◆ WHAT IS NEEDED
Restate verbatim the span of lines below between the line with "str_forall is_hex s = true → s" and the line with "destruct (digit_value_is_hex c", including those two lines, and only that span.

◆ INPUT DATA
▼▼▼

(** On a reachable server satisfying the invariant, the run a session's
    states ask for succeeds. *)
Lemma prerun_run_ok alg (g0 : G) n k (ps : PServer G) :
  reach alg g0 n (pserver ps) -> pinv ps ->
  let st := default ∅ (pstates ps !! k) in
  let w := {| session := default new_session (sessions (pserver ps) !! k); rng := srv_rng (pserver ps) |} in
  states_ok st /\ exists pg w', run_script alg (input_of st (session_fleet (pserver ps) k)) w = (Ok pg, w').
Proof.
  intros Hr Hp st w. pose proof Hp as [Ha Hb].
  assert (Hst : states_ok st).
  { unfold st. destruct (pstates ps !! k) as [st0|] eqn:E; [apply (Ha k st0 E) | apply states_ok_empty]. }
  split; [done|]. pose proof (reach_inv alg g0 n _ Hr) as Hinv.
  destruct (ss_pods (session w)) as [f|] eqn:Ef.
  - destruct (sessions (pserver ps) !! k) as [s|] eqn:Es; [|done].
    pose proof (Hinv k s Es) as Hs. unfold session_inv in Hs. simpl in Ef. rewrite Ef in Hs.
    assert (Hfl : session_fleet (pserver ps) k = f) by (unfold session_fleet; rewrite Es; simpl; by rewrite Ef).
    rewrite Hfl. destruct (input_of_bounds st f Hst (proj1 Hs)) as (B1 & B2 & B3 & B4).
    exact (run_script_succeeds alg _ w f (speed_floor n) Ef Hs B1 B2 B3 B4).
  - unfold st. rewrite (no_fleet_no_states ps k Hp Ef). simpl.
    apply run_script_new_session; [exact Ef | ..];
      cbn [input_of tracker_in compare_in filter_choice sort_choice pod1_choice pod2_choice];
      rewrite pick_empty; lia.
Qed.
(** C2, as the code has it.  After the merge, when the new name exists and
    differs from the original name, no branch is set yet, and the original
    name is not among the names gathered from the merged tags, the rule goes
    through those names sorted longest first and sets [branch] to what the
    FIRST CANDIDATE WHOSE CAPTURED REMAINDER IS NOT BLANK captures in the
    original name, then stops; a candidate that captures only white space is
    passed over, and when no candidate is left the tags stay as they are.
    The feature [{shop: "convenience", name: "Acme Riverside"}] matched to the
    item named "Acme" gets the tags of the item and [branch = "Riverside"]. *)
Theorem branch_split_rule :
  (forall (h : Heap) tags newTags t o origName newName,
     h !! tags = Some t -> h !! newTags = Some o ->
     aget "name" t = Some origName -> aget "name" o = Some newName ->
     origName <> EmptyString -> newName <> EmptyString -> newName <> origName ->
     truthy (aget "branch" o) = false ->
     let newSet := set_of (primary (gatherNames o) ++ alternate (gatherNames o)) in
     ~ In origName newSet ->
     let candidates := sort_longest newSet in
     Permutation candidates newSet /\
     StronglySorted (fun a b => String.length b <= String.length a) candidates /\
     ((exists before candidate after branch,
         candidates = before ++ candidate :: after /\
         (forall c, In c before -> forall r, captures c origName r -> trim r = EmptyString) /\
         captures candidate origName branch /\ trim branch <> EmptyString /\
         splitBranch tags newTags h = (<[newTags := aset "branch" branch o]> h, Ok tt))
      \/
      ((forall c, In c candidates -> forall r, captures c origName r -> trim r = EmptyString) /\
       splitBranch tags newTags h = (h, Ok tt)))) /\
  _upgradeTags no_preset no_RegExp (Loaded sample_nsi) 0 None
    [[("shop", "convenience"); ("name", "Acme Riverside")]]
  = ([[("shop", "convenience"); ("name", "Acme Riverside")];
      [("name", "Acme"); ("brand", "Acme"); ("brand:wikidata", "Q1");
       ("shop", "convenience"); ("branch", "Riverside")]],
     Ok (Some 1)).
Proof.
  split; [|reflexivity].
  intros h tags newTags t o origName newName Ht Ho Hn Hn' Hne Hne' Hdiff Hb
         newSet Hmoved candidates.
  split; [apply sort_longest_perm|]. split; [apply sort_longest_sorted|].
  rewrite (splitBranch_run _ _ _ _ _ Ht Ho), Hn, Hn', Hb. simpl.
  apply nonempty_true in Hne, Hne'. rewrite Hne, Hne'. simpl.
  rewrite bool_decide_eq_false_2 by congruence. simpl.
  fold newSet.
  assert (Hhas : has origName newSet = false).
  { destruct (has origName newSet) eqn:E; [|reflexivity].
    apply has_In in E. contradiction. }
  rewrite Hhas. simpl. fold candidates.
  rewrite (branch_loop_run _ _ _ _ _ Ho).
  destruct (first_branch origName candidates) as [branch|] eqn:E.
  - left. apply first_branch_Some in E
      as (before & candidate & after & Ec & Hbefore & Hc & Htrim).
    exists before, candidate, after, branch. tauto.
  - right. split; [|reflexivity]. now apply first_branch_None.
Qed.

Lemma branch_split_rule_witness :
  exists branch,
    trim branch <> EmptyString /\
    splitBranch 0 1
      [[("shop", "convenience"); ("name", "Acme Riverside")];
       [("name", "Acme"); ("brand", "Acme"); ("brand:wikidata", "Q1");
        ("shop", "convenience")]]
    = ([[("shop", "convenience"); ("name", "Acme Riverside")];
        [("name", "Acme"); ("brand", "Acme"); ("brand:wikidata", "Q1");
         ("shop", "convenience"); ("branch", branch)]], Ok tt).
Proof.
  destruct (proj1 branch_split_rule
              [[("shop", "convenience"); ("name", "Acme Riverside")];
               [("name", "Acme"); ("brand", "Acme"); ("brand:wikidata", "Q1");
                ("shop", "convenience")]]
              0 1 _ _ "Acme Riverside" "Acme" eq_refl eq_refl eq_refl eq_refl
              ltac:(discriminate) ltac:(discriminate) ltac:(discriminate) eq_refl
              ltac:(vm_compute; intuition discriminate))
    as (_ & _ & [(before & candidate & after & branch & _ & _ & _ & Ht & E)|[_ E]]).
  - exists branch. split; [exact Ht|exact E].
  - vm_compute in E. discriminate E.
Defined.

▲▲▲
▼▼▼

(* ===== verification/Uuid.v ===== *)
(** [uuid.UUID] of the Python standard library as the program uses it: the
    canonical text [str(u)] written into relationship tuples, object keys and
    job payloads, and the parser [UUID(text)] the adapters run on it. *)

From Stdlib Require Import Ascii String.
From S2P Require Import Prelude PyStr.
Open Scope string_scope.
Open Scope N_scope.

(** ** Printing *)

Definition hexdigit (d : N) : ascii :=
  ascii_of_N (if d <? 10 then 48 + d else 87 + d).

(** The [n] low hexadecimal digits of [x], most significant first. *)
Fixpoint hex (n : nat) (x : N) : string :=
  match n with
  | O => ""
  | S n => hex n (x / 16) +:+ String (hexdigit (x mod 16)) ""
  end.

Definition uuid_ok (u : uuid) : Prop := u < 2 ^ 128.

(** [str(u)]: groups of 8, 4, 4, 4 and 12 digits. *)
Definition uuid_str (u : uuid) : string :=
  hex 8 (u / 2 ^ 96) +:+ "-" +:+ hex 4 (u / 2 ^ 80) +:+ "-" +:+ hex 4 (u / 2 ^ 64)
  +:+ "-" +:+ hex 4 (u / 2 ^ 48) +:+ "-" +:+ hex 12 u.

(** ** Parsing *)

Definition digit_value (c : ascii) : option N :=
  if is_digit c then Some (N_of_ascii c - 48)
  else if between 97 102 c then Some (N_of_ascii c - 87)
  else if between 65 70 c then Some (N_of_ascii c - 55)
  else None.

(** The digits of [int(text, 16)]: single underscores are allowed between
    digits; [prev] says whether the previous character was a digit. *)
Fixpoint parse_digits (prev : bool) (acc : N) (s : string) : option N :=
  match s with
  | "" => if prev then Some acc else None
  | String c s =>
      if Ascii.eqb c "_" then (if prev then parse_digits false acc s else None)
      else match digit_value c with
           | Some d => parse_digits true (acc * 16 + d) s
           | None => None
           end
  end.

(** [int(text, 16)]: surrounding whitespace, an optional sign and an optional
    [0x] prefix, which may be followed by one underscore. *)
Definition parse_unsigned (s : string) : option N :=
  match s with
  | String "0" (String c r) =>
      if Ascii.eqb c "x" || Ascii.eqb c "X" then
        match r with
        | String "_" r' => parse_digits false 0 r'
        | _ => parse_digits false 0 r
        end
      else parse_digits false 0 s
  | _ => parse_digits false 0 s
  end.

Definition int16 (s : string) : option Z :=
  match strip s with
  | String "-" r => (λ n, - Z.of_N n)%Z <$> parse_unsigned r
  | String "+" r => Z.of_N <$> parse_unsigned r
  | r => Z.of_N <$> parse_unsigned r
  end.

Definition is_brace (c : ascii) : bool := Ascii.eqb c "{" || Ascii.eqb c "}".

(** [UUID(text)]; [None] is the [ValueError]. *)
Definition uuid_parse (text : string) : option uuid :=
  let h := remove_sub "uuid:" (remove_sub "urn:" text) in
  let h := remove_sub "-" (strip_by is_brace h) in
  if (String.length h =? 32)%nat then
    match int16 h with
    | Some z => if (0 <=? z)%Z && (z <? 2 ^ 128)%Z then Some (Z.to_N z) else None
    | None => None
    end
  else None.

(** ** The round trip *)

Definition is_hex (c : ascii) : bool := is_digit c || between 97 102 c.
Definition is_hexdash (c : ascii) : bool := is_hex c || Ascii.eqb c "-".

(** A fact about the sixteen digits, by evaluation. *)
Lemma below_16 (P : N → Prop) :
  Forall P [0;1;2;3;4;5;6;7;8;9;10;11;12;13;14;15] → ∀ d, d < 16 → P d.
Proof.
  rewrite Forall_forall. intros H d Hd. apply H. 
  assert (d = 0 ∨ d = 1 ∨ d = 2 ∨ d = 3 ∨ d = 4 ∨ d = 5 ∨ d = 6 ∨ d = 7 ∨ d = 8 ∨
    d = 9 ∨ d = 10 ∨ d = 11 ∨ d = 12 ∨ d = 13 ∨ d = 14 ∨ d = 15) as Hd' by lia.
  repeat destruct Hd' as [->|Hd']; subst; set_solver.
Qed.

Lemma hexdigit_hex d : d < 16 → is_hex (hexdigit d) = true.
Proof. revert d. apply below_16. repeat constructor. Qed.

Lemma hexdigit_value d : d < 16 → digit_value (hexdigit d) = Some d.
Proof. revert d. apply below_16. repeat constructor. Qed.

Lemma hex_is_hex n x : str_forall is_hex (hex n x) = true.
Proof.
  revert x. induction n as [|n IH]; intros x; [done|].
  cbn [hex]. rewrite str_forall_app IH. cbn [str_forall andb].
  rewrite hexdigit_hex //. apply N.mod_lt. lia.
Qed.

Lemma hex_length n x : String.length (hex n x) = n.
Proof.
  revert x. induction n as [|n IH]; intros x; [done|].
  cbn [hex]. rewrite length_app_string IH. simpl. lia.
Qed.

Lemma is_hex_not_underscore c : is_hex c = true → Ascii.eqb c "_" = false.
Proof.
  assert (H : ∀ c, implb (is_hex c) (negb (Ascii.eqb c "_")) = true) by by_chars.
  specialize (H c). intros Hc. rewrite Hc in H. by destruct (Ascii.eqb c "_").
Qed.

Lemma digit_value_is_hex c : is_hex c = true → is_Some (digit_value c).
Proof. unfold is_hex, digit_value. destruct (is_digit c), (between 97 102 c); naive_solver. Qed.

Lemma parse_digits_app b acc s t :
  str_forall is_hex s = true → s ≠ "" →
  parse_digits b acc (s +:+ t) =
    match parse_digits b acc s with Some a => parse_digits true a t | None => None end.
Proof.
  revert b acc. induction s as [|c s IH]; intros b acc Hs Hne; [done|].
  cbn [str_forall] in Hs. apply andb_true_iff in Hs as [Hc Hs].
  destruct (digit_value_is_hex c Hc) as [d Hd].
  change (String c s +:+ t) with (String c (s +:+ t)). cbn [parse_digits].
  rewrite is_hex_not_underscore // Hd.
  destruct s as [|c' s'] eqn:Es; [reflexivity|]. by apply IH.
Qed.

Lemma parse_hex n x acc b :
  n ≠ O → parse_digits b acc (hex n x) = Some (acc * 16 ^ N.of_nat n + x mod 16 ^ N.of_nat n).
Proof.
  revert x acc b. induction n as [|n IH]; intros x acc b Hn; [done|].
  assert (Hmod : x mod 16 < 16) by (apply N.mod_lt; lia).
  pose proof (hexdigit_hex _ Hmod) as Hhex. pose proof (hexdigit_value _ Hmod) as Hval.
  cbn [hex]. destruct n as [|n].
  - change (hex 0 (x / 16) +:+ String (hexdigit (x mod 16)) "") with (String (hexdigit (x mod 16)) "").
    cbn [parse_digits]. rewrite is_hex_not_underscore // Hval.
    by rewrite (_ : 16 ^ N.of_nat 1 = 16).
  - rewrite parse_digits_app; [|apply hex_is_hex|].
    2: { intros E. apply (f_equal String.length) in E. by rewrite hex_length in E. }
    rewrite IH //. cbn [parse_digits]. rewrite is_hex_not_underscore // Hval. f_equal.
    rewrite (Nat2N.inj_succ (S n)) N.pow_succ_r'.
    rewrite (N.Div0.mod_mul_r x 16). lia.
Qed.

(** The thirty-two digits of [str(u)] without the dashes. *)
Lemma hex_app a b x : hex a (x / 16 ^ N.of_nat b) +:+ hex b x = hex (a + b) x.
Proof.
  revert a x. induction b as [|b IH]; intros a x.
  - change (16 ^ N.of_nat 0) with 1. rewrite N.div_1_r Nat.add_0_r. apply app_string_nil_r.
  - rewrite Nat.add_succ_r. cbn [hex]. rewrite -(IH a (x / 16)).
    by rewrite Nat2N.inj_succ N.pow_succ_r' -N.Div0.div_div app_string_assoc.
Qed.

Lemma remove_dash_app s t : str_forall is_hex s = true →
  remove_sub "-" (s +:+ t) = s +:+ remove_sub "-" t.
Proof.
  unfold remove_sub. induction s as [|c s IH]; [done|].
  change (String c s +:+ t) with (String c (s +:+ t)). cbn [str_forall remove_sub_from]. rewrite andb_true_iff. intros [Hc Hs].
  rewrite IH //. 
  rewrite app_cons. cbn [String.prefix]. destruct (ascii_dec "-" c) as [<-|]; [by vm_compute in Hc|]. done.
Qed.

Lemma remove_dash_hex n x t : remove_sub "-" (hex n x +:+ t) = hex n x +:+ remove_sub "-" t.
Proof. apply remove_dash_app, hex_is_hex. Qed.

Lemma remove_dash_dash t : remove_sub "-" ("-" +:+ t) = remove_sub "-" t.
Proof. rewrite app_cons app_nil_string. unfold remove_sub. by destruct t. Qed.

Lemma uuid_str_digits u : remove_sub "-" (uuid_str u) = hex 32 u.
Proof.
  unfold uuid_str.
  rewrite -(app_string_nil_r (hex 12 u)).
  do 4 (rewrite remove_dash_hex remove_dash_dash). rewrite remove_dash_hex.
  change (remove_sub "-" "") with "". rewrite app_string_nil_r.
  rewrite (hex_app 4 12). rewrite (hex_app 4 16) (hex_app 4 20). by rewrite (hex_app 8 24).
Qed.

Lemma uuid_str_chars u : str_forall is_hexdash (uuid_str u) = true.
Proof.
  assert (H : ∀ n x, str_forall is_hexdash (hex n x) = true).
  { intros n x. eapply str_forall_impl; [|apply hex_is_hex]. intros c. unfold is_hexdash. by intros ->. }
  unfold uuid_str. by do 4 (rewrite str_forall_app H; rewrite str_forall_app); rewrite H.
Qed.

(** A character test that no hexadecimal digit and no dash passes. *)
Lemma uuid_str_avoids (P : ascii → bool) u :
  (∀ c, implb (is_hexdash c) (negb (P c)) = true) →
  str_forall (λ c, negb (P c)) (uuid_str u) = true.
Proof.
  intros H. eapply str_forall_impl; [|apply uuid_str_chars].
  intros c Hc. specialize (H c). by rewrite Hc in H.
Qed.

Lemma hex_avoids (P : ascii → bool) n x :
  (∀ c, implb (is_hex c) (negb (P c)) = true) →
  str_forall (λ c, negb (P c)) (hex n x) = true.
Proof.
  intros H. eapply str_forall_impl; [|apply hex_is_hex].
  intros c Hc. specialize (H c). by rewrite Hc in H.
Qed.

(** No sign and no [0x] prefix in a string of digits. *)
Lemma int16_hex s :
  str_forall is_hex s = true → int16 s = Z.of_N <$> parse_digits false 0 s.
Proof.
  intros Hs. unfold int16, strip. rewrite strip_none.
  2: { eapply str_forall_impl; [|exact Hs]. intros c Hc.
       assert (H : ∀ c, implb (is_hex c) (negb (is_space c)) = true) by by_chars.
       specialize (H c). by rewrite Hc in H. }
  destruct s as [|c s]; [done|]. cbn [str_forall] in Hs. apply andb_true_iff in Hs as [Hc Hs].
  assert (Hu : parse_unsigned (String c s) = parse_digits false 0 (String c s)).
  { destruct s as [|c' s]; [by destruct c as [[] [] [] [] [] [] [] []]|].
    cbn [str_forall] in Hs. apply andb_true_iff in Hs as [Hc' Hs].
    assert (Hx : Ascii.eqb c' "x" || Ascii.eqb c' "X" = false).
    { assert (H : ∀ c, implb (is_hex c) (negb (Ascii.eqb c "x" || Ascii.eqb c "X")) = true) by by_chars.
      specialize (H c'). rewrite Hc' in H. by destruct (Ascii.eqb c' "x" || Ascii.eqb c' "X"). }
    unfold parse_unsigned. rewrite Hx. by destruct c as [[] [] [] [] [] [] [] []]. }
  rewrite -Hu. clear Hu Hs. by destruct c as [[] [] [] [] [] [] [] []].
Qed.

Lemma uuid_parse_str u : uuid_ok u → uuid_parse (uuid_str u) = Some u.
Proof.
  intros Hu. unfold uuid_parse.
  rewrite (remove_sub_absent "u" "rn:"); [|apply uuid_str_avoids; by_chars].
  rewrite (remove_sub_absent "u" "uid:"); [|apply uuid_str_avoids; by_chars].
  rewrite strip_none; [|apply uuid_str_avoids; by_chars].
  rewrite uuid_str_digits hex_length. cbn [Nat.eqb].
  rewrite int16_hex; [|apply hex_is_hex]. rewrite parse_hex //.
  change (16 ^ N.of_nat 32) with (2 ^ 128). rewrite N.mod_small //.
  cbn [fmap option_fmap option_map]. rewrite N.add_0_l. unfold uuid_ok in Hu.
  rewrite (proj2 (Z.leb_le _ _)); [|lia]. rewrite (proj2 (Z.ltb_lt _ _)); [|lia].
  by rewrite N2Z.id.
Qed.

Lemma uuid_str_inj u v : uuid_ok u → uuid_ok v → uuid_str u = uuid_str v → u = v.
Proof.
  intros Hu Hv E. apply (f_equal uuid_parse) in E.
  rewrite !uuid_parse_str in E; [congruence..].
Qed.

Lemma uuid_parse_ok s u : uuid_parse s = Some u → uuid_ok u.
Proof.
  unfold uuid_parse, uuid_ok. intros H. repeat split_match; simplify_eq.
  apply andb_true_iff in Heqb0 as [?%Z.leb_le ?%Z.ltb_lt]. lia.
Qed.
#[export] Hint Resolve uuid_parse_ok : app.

▲▲▲
▼▼▼

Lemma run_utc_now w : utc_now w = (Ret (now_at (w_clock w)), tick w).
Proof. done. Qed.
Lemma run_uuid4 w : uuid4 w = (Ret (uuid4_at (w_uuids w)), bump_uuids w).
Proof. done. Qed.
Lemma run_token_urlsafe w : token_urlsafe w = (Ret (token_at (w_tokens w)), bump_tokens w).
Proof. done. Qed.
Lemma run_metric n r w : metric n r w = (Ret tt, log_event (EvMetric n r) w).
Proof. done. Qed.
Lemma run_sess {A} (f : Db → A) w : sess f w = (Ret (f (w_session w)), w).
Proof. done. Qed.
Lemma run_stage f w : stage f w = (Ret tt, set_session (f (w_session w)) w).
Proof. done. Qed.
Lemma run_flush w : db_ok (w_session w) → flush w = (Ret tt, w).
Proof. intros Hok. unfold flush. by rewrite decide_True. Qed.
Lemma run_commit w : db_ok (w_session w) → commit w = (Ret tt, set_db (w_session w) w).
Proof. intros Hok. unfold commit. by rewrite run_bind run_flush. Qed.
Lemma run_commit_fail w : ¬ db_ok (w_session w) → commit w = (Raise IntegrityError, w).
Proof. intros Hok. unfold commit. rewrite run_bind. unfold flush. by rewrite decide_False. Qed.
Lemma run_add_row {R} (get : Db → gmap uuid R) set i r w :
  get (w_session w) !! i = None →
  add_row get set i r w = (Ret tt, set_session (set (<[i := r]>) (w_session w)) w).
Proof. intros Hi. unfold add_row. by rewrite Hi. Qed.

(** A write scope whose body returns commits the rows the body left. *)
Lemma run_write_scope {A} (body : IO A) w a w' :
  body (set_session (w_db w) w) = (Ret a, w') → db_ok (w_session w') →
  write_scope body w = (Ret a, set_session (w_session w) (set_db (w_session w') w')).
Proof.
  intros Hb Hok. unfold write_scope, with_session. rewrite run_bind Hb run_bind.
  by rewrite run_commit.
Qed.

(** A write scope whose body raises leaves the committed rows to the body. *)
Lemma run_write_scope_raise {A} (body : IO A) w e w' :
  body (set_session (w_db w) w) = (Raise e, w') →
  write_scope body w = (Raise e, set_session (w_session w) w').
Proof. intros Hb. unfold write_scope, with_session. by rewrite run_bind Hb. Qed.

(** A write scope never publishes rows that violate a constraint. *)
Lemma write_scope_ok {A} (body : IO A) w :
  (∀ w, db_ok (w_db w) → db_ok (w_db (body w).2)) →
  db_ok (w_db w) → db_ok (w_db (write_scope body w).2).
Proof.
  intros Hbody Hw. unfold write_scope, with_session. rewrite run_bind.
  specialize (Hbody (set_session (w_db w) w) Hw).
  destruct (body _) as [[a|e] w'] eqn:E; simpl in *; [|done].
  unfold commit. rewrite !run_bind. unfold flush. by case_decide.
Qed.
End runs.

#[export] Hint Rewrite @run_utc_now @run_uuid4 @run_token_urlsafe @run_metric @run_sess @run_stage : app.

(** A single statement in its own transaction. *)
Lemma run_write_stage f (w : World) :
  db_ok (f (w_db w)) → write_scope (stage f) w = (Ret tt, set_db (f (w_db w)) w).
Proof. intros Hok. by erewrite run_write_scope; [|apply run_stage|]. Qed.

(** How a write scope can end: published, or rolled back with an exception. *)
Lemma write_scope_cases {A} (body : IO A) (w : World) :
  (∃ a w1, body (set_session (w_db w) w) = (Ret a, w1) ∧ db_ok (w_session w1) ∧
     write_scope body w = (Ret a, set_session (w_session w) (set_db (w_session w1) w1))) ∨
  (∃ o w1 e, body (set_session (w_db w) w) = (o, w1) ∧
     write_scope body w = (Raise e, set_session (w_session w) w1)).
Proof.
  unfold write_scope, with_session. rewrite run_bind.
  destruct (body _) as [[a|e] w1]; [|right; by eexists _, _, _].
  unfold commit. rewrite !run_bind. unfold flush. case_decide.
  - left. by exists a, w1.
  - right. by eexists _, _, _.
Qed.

▲▲▲

◆ EXERCISE SOLUTION
  str_forall is_hex s = true → s ≠ "" →
  parse_digits b acc (s +:+ t) =
    match parse_digits b acc s with Some a => parse_digits true a t | None => None end.
Proof.
  revert b acc. induction s as [|c s IH]; intros b acc Hs Hne; [done|].
  cbn [str_forall] in Hs. apply andb_true_iff in Hs as [Hc Hs].
  destruct (digit_value_is_hex c Hc) as [d Hd].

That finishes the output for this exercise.